Pour moi, c’était évident que je devais faire ça. Ce n’était pas une décision difficile à prendre pour moi, après il y a la réaction des gens autour, mes parents qui n’étaient pas hyper contents au début, mais maintenant ils me soutiennent et c’est cool. D’ailleurs, il y a une phrase d’un morceau du prochain EP où je dis un truc “les êtres humains qui m’ont mis sur terre ils auraient préféré que je fasse autre chose”, et en vrai, cette phase je l’ai écrite il y a un moment et maintenant ce n’est plus trop le cas (rires). Et puis il y a toujours une période de flottement où tu te dis, j’ai arrêté mes études pour faire de la musique mais je n’en fait pas vraiment, et ça c’est quelque chose dont on ne parle pas beaucoup, mais l’énergie qu’il faut déployer pour réussir à se lancer dans un projet artistique ou même n’importe quel projet, c’est énorme. 
Je n’ai pas envie de faire que de travailler par exemple, je ne veux pas résumer ma vie à ça. Je trouve que dans notre génération, c’est séparé en deux : Il y a vraiment une partie qui n’a pas envie travailler toute sa vie, et qui remet ce schéma en question, et une autre qui est vraiment dans cette incitation au travail. Et je trouve d’ailleurs que c’est très présent dans le milieu du rap, cette idée qu’il faut charbonner. Mais c’est aussi une question sociale, il faut se sortir de la galère et ça on ne peut pas le critiquer. Mais du coup ce discours est ultra présent et souvent récupéré par des forces capitalistes et productivistes. 
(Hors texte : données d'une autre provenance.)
(* ===== verification/Ech.v ===== *)
(** Encrypted client hello.

    Models [src/src/crypto/tls/ech.go] but for [echOfferOrGrease], [ech_config.go], the key set of
    [ech_provider.go] and [hpke.go] of the same package.

    A [nil] result is [None].  A continuation of a [cryptobyte.Builder] that meets malformed input
    panics with a [BuildError]: [Raised] is such a panic on its way to the outermost builder, which
    recovers it, fills in the pending length prefixes, and reports the error.  The flags for testing
    ([testingECH...]) are false and events are not modelled.  The schemes of HPKE are a family
    indexed by their identifier. *)

From stdpp Require Import gmap.
From coqutil Require Import Datatypes.RecordSetters.
From Stdlib Require Import String.
From S2P Require Import Prelude Outcome Bits CryptoByte ClientHello Kem Hkdf Hpke.
Import OCamlLikeNotations.
Open Scope Z_scope.

(** ** Builders whose continuations may fail *)

Inductive built := Built (b : Builder) | Raised (b : Builder).

(** [addLengthPrefixed] around a continuation that may raise; the prefixes that are pending are filled
    in from the inside out, whether or not the panic has been recovered by then. *)
Definition addLengthPrefixedR (lenLen : nat) (f : Builder -> outcome built) (b : Builder) : outcome built :=
  match b.(b_err) with
  | Some _ => Ret (Built b)
  | None =>
      let offset := length b.(b_result) in
      let b := add (replicate lenLen 0) b in
      child ← f (mkBuilder b.(b_result) None);
      match child with
      | Built child => b ← flushChild lenLen offset child b; Ret (Built b)
      | Raised child => b ← flushChild lenLen offset child b; Ret (Raised b)
      end
  end.

(** The end of a function that builds a message: [nil] for malformed input; any other error panics.
    An error of the builder takes precedence over the one that was raised. *)
Definition finishBuild (b : built) : outcome (option (list Z)) :=
  match b with
  | Built b => match b.(b_err) with None => Ret (Some b.(b_result)) | Some _ => Panic end
  | Raised b => match b.(b_err) with None => Ret None | Some _ => Panic end
  end.
(* ===== verification/EchTheorems.v ===== *)
(** Theorems about encrypted client hello (tls/ech.go, ech_config.go, ech_provider.go, tls/hpke.go): what the
    client's encoding of an inner message is and that the server recovers the message from it ([encodeHello_ok],
    [decodeHello_ok]); that the additional data the server computes from the message it has read is that of the client
    ([outerAAD_ok]); that the context which a key set gives the server fits the one of the client ([contexts_ok]);
    and the claims about the two sides: acceptance, no downgrade after a HelloRetryRequest, late acceptance, the
    configurations of a key set and the padding. *)

From stdpp Require Import gmap.
From coqutil Require Import Datatypes.RecordSetters.
From S2P Require Import Prelude Outcome Bits CryptoByte ClientHello Kem Hkdf Hpke HpkeCorrect HpkeSession HpkeKem XKem KyberTheorems HpkeTheorems Ech.
Import OCamlLikeNotations.
Open Scope Z_scope.

(** ** Encodings *)

(** A ClientHello with the given fields and extensions. *)
Record helloOk (f : helloFields) : Prop := {
  ok_version : 0 <= f_version f < 65536;
  ok_random : length (f_random f) = 32%nat;
  ok_sessionId : fits 1 (f_sessionId f);
  ok_cipherSuites : fits 2 (f_cipherSuites f);
  ok_compressionMethods : fits 1 (f_compressionMethods f);
}.

Definition fieldBytes (f : helloFields) (sessionId exts : list Z) : list Z :=
  beBytes 2 (f_version f) ++ f_random f ++ opaque 1 sessionId ++ opaque 2 (f_cipherSuites f) ++
  opaque 1 (f_compressionMethods f) ++ opaque 2 exts.

Definition helloBytes (f : helloFields) (sessionId exts : list Z) : list Z :=
  typeClientHello :: opaque 3 (fieldBytes f sessionId exts).

Lemma addExtension_ok e r : ext_ok e -> addExtension e.1 e.2 (mkBuilder r None) = Ret (mkBuilder (r ++ extBytes e) None).
Proof.
  intros [He Hf]. unfold addExtension. rewrite AddUint16_be, addOpaque_ok by done. unfold extBytes. by rewrite <-app_assoc.
Qed.

Lemma readExtension_app e s : ext_ok e -> readExtension (extBytes e ++ s) = Some (e.1, e.2, s).
Proof.
  intros [He Hf]. unfold readExtension, extBytes. rewrite <-app_assoc, ReadUint16_app by done. cbn [mbind option_bind].
  unfold ReadUint16LengthPrefixed. rewrite readOpaque_app by (done || lia). done.
Qed.

Lemma not_empty e s : Empty (extBytes e ++ s) = false.
Proof. unfold Empty. rewrite length_app, extBytes_length. apply Nat.eqb_neq. lia. Qed.

Lemma readFields_app f sessionId exts s :
  helloOk f -> fits 1 sessionId -> fits 2 exts ->
  readFields (fieldBytes f sessionId exts ++ s) =
  Some (mkFields (f_version f) (f_random f) sessionId (f_cipherSuites f) (f_compressionMethods f) exts, s).
Proof.
  intros [Hv Hr _ Hc Hm] Hs He. unfold readFields, fieldBytes. rewrite <-!app_assoc, ReadUint16_app by done.
  cbn [mbind option_bind]. unfold ReadBytes. rewrite read_app by done. cbn [mbind option_bind].
  unfold ReadUint8LengthPrefixed, ReadUint16LengthPrefixed.
  rewrite readOpaque_app by (done || lia). cbn [mbind option_bind]. rewrite readOpaque_app by (done || lia). cbn [mbind option_bind].
  rewrite readOpaque_app by (done || lia). cbn [mbind option_bind].
  assert (Empty (opaque 2 exts ++ s) = false) as ->
    by (unfold Empty, opaque; rewrite !length_app, beBytes_length; done).
  rewrite readOpaque_app by (done || lia). done.
Qed.

Lemma readClientHello_bytes f sessionId exts :
  helloOk f -> fits 1 sessionId -> fits 2 exts ->
  readClientHello (helloBytes f sessionId exts) =
  Some (mkFields (f_version f) (f_random f) sessionId (f_cipherSuites f) (f_compressionMethods f) exts).
Proof.
  intros Hf Hs He. unfold readClientHello, helloBytes.
  assert (ReadUint8 (typeClientHello :: opaque 3 (fieldBytes f sessionId exts)) =
    Some (typeClientHello, opaque 3 (fieldBytes f sessionId exts))) as -> by done.
  cbn [mbind option_bind]. unfold ReadUint24LengthPrefixed. rewrite <-(app_nil_r (opaque 3 _)).
  rewrite readOpaque_app; [|lia|]; cbn [mbind option_bind].
  - rewrite <-(app_nil_r (fieldBytes _ _ _)), readFields_app by done. done.
  - destruct Hf as [Hv Hr _ Hc Hm]. unfold fits in *. unfold fieldBytes, opaque.
    rewrite !length_app, !beBytes_length, Hr. simpl in *. lia.
Qed.

(** A length prefix around a continuation that returns. *)
Lemma addLengthPrefixedR_ok n f r v :
  fits n v -> f (mkBuilder (r ++ replicate n 0) None) = Ret (Built (mkBuilder (r ++ replicate n 0 ++ v) None)) ->
  addLengthPrefixedR n f (mkBuilder r None) = Ret (Built (mkBuilder (r ++ opaque n v) None)).
Proof.
  intros Hv Hf.
  destruct (addLengthPrefixed_spec n (fun _ => Ret (mkBuilder (r ++ replicate n 0 ++ v) None)) r v eq_refl) as (b & Hb & E & _).
  unfold addLengthPrefixedR. unfold addLengthPrefixed in Hb. cbn [b_err b_result] in *. rewrite add_ok in *. cbn [b_result] in *.
  rewrite Hf. cbn [mbind outcome_bind] in *. rewrite Hb. cbn [mbind outcome_bind]. by rewrite (E Hv).
Qed.

Lemma seq_app_R r n l : (r ++ replicate n 0) ++ l = r ++ replicate n 0 ++ l.
Proof. by rewrite <-app_assoc. Qed.

(** ** Compression of the extensions *)

(** The extension that stands for key_share. *)
Definition outerRef : Z * list Z := (extensionECHOuterExtensions, [2; 0; 51]).

Definition compress (e : Z * list Z) : Z * list Z := if e.1 =? extensionKeyShare then outerRef else e.

Lemma addOuter_ok r : echAddOuterExtensions (mkBuilder r None) echOuterExtensions = Ret (mkBuilder (r ++ extBytes outerRef) None).
Proof.
  unfold echAddOuterExtensions. rewrite AddUint16_be.
  destruct (addLengthPrefixed_spec 1 (fun b => Ret (fold_left (fun b outerExt => AddUint16 outerExt b) echOuterExtensions b))
    ((r ++ beBytes 2 extensionECHOuterExtensions) ++ replicate 2 0) [0; 51]) as (b1 & H1 & E1 & _).
  { cbn [fold_left echOuterExtensions]. rewrite AddUint16_be. rewrite <-!app_assoc. done. }
  rewrite (E1 ltac:(done)) in H1.
  destruct (addLengthPrefixed_spec 2 (fun b => addLengthPrefixed 1 (fun b =>
     Ret (fold_left (fun b outerExt => AddUint16 outerExt b) echOuterExtensions b)) b) (r ++ beBytes 2 extensionECHOuterExtensions) [2; 0; 51])
    as (b2 & H2 & E2 & _).
  { rewrite H1. rewrite <-!app_assoc. done. }
  rewrite H2, (E2 ltac:(done)). unfold extBytes, opaque. by rewrite <-!app_assoc.
Qed.

Lemma encodeLoop_ok l fuel r :
  Forall ext_ok l -> (length l < fuel)%nat ->
  encodeLoop fuel echOuterExtensions (extsBytes l) (mkBuilder r None) =
  Ret (Built (mkBuilder (r ++ extsBytes (compress <$> l)) None)).
Proof.
  revert fuel r. induction l as [|e l IH]; intros fuel r Hl Hf; (destruct fuel as [|fuel]; [simpl in Hf; lia|]); cbn [encodeLoop].
  - by rewrite app_nil_r.
  - apply Forall_cons_1 in Hl as [He Hl]. rewrite extsBytes_cons, not_empty, readExtension_app by done.
    cbn [fmap list_fmap]. rewrite extsBytes_cons. unfold compress at 1. simpl in Hf.
    cbn [echOuterExtensions]. change [extensionKeyShare] with echOuterExtensions. destruct (Z.eqb_spec e.1 extensionKeyShare).
    + rewrite addOuter_ok. cbn [mbind outcome_bind consumeOuter]. rewrite IH by (done || lia). by rewrite <-app_assoc.
    + rewrite addExtension_ok by done. cbn [mbind outcome_bind]. rewrite IH by (done || lia). by rewrite <-app_assoc.
Qed.

(** What is encoded for an inner message, without the padding. *)
Definition encodedFields (f : helloFields) (l : list (Z * list Z)) : list Z :=
  fieldBytes f [] (extsBytes (compress <$> l)).

Definition padLen (f : helloFields) (l : list (Z * list Z)) (serverNameLen maxNameLen : Z) : Z :=
  31 - Z.rem (Z.of_nat (length (encodedFields f l)) + namePadding serverNameLen maxNameLen - 1) 32.

Lemma encode_ok f sessionId l D L :
  helloOk f -> fits 1 sessionId -> Forall ext_ok l -> fits 2 (extsBytes l) -> fits 2 (extsBytes (compress <$> l)) ->
  echEncodeClientHelloInner (helloBytes f sessionId (extsBytes l)) D L =
  Ret (Some (encodedFields f l ++ replicate (Z.to_nat (padLen f l D L)) 0)).
Proof.
  intros Hf Hs Hl He Hc. unfold echEncodeClientHelloInner. rewrite readClientHello_bytes by done.
  cbn [f_version f_random f_cipherSuites f_compressionMethods f_extensions]. destruct Hf as [Hv Hr _ Hcs Hcm].
  change emptyBuilder with (mkBuilder [] None). rewrite AddUint16_be. unfold AddBytes, AddUint8. rewrite !add_ok.
  rewrite addOpaque_ok by done. cbn [mbind outcome_bind]. rewrite addOpaque_ok by done. cbn [mbind outcome_bind].
  rewrite (addLengthPrefixedR_ok _ _ _ (extsBytes (compress <$> l))); [|done|].
  2:{ rewrite encodeLoop_ok; [|done|pose proof (extsBytes_length l); lia]. by rewrite <-!app_assoc. }
  cbn [mbind outcome_bind finishBuild b_err b_result].
  assert (((((([] ++ beBytes 2 (f_version f)) ++ f_random f) ++ [u8 0]) ++ opaque 2 (f_cipherSuites f)) ++
    opaque 1 (f_compressionMethods f)) ++ opaque 2 (extsBytes (compress <$> l)) = encodedFields f l) as ->.
  { unfold encodedFields, fieldBytes. rewrite <-!app_assoc. done. }
  done.
Qed.

(** ** Decoding *)

Lemma decode_pass l fuel outerData handled s r :
  Forall ext_ok l -> Forall (fun e => e.1 <> extensionECHOuterExtensions) l ->
  decodeLoop (length l + fuel) outerData handled (extsBytes l ++ s) (mkBuilder r None) =
  decodeLoop fuel outerData handled s (mkBuilder (r ++ extsBytes l) None).
Proof.
  revert r. induction l as [|e l IH]; intros r Hl Hn; [cbn; by rewrite app_nil_r|].
  apply Forall_cons_1 in Hl as [He Hl]. apply Forall_cons_1 in Hn as [Hne Hn].
  cbn [length Nat.add decodeLoop]. rewrite extsBytes_cons, <-app_assoc, not_empty, readExtension_app by done.
  rewrite (proj2 (Z.eqb_neq _ _)) by done. rewrite addExtension_ok by done. cbn [mbind outcome_bind].
  rewrite IH by done. by rewrite <-app_assoc.
Qed.

(** Outer extensions that are not the next one that is referenced are passed over. *)
Lemma copy_skip l fuel refs n s b :
  Forall ext_ok l -> (forall r, refs !! n = Some r -> Forall (fun e => e.1 <> r) l) ->
  processLoop (length l + fuel) (copyOuter refs) (extsBytes l ++ s) (n, b) =
  processLoop fuel (copyOuter refs) s (n, b).
Proof.
  intros Hl Hr. induction l as [|e l IH]; [done|]. apply Forall_cons_1 in Hl as [He Hl].
  cbn [length Nat.add processLoop]. rewrite extsBytes_cons, <-app_assoc, not_empty, readExtension_app by done.
  assert (copyOuter refs e.1 e.2 (n, b) = Ret (true, (n, b))) as ->.
  { unfold copyOuter. destruct (refs !! n) as [r|] eqn:E; [|done]. specialize (Hr r eq_refl).
    apply Forall_cons_1 in Hr as [Hne _]. by rewrite (proj2 (Z.eqb_neq _ _)) by done. }
  cbn [mbind outcome_bind negb]. apply IH; [done|]. intros r E. specialize (Hr r E). by apply Forall_cons_1 in Hr as [_ ?].
Qed.

Lemma split_hello f sessionId exts :
  helloOk f -> fits 1 sessionId -> exists p, splitClientHelloExtensions (helloBytes f sessionId exts) = Some (p, opaque 2 exts).
Proof.
  intros [Hv Hr _ Hc Hm] Hs. unfold splitClientHelloExtensions, helloBytes.
  assert (Skip 4 (typeClientHello :: opaque 3 (fieldBytes f sessionId exts)) = Some (fieldBytes f sessionId exts)) as ->.
  { unfold Skip, opaque. rewrite app_comm_cons. rewrite read_app; [done|]. cbn [length]. by rewrite beBytes_length. }
  cbn [mbind option_bind]. unfold fieldBytes. rewrite ReadUint16_app by done. cbn [mbind option_bind].
  unfold Skip. rewrite read_app by done. cbn [fmap option_fmap option_map snd mbind option_bind].
  unfold ReadUint8LengthPrefixed, ReadUint16LengthPrefixed. rewrite !readOpaque_app by (done || lia). cbn [mbind option_bind].
  rewrite !readOpaque_app by (done || lia). cbn [mbind option_bind]. rewrite !readOpaque_app by (done || lia). cbn [mbind option_bind]. eauto.
Qed.

(** The key share of the outer message is copied once. *)
Lemma copy_key_share f sessionId o1 ks o2 b :
  helloOk f -> fits 1 sessionId -> Forall ext_ok o1 -> Forall ext_ok o2 -> ext_ok (extensionKeyShare, ks) ->
  fits 2 (extsBytes (o1 ++ (extensionKeyShare, ks) :: o2)) -> Forall (fun e => e.1 <> extensionKeyShare) o1 ->
  processClientHelloExtensions (helloBytes f sessionId (extsBytes (o1 ++ (extensionKeyShare, ks) :: o2)))
    (copyOuter [extensionKeyShare]) (O, mkBuilder b None) =
  Ret (true, (1%nat, mkBuilder (b ++ extBytes (extensionKeyShare, ks)) None)).
Proof.
  intros Hf Hs H1 H2 Hk Hfit Hn. unfold processClientHelloExtensions.
  destruct (split_hello f sessionId (extsBytes (o1 ++ (extensionKeyShare, ks) :: o2)) Hf Hs) as (p & ->).
  assert (Empty (opaque 2 (extsBytes (o1 ++ (extensionKeyShare, ks) :: o2))) = false) as ->
    by (unfold Empty, opaque; rewrite length_app, beBytes_length; done).
  unfold ReadUint16LengthPrefixed. rewrite <-(app_nil_r (opaque 2 _)), readOpaque_app by (done || lia). cbn [Empty length Nat.eqb].
  pose proof (extsBytes_length (o1 ++ (extensionKeyShare, ks) :: o2)) as Hlen. rewrite length_app in Hlen. cbn [length] in Hlen.
  set (bs := extsBytes _) in *. replace (S (length bs)) with (length o1 + (1 + (length o2 + (length bs - length o1 - length o2))))%nat by lia.
  destruct (length bs - length o1 - length o2)%nat as [|k] eqn:Ek; [lia|]. clear Ek Hlen. unfold bs. rewrite extsBytes_app, extsBytes_cons.
  rewrite copy_skip; [|done|intros r [= <-]; done]. cbn [Nat.add processLoop]. rewrite not_empty, readExtension_app by done. cbn [fst snd].
  assert (copyOuter [extensionKeyShare] extensionKeyShare ks (O, mkBuilder b None) =
    Ret (true, (1%nat, mkBuilder (b ++ extBytes (extensionKeyShare, ks)) None))) as ->
    by exact (f_equal (fun o => b ← o; Ret (true, (1%nat, b))) (addExtension_ok (extensionKeyShare, ks) b Hk)).
  cbn [mbind outcome_bind negb].
  rewrite <-(app_nil_r (extsBytes o2)), copy_skip; [|done|done].
  done.
Qed.

Lemma referenced_key_share : referencedExtensions [2; 0; 51] = Some [extensionKeyShare].
Proof. reflexivity. Qed.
C’est compliqué de trouver la frontière entre quelque chose de cool, où c’est une énergie qu’il faut déployer pour améliorer ta vie, et en même temps quelque chose de très aliénant, avec l’idée que le seul sens que je trouve à ma vie c’est dans le fait de travailler et d’accomplir des tâches, de déverrouiller des succès…
Il n’y a pas que ça, tu vois Soso Maness ouvre une bibliothèque, Zamdane qui fait un concert pour SOS Méditerranée, et ça c’est aussi un peu le fruit de cette mentalité, donc c’est ambivalent. Mais c’est compliqué d’évoluer là-dedans, car quand tu es un artiste en développement, tu es complètement assailli par des discours de motivation, quand tu ouvres instagram etc… Et quand t’es un peu down c’est difficile, en vrai, il faut juste accepter que ça va prendre du temps. 

LFB : Comment se passe ton travail concrètement, es-tu indépendant ? 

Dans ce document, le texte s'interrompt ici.